*** Data shown ***
Lemma unknown_event_warns_witness :
  ∃ heard,
    LavaLink.message 0%nat odd_event playing_world =
      (with_trace
         (trace playing_world ++
            [Emit (EPlayer 0%nat) "warn"
               [VStr ("Unexpected event type: " +:+
                      ToString (read_prop odd_event "type"))]]) playing_world,
       Normal (VBool heard)).
Proof.
  apply (unknown_event_warns playing_world 0%nat 0%nat playing_player odd_event "g1").
  - reflexivity.
  - reflexivity.
  - reflexivity.
  - exact playing_world_guild.
  - exact playing_world_player.
Defined.

Lemma track_end_frame_reaches_session_witness :
  Runtime.deliver 0%nat (WsMessage "{end}") playing_world =
    (with_trace
       (trace playing_world ++
          [Emit (ENode 0%nat) "message" [example_end];
           Emit (EPlayer 0%nat) "end" [example_end]])
       (with_player_store
          (<[0%nat := with_track VNull (with_playing false playing_player)]>
             (player_store playing_world)) playing_world),
     Normal tt).
Proof.
  apply (track_end_frame_reaches_session playing_world 0%nat 0%nat 0%nat
           playing_node playing_player "{end}" example_end "g1").
  - vm_compute. reflexivity.
  - exact playing_world_node.
  - reflexivity.
  - reflexivity.
  - reflexivity.
  - reflexivity.
  - reflexivity.
  - reflexivity.
  - exact playing_world_guild.
  - exact playing_world_player.
Defined.

Lemma leave_never_removes_witness :
  LavaLink.leave join_g1 playing_world =
    (left_behind playing_world join_g1 0%nat playing_player,
     Throw LavaLink.destroy_missing) ∧
  LavaLink.leave join_g9 playing_world = (playing_world, Normal tt).
Proof.
  split.
  - refine (proj1 (proj2 (leave_never_removes playing_world join_g1) 0%nat
                     playing_player [0] _ _ _ _ _)).
    + exact playing_world_guild.
    + exact playing_world_player.
    + reflexivity.
    + reflexivity.
    + constructor.
  - apply (proj1 (leave_never_removes playing_world join_g9)).
    vm_compute. reflexivity.
Defined.

Lemma join_without_transport_witness :
  LavaLink.join join_g1 mute_world = (mute_world, Normal None) ∧
  LavaLink.join (mkPacket 5 "a" (VNum 4) (mkVoiceState "g5" "c5")) playing_world =
    (playing_world, Throw missing_shard_error).
Proof.
  split.
  - refine (proj1 (join_without_transport mute_world join_g1 _) _).
    + vm_compute. reflexivity.
    + reflexivity.
  - refine (proj2 (join_without_transport playing_world
                     (mkPacket 5 "a" (VNum 4) (mkVoiceState "g5" "c5")) _)
              [0] _ _ _).
    + vm_compute. reflexivity.
    + reflexivity.
    + reflexivity.
    + intros Hin. apply list_elem_of_In in Hin. simpl in Hin.
      destruct Hin as [Hin|[]]. discriminate Hin.
Defined.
*** End of Data shown ***
Your task: Repeat exactly, please, each line from the beginning of the data through the line with "apply (track_end_frame_reaches_session playing_world" in it, and only those lines.

Task answer:
Lemma unknown_event_warns_witness :
  ∃ heard,
    LavaLink.message 0%nat odd_event playing_world =
      (with_trace
         (trace playing_world ++
            [Emit (EPlayer 0%nat) "warn"
               [VStr ("Unexpected event type: " +:+
                      ToString (read_prop odd_event "type"))]]) playing_world,
       Normal (VBool heard)).
Proof.
  apply (unknown_event_warns playing_world 0%nat 0%nat playing_player odd_event "g1").
  - reflexivity.
  - reflexivity.
  - reflexivity.
  - exact playing_world_guild.
  - exact playing_world_player.
Defined.

Lemma track_end_frame_reaches_session_witness :
  Runtime.deliver 0%nat (WsMessage "{end}") playing_world =
    (with_trace
       (trace playing_world ++
          [Emit (ENode 0%nat) "message" [example_end];
           Emit (EPlayer 0%nat) "end" [example_end]])
       (with_player_store
          (<[0%nat := with_track VNull (with_playing false playing_player)]>
             (player_store playing_world)) playing_world),
     Normal tt).
Proof.
  apply (track_end_frame_reaches_session playing_world 0%nat 0%nat 0%nat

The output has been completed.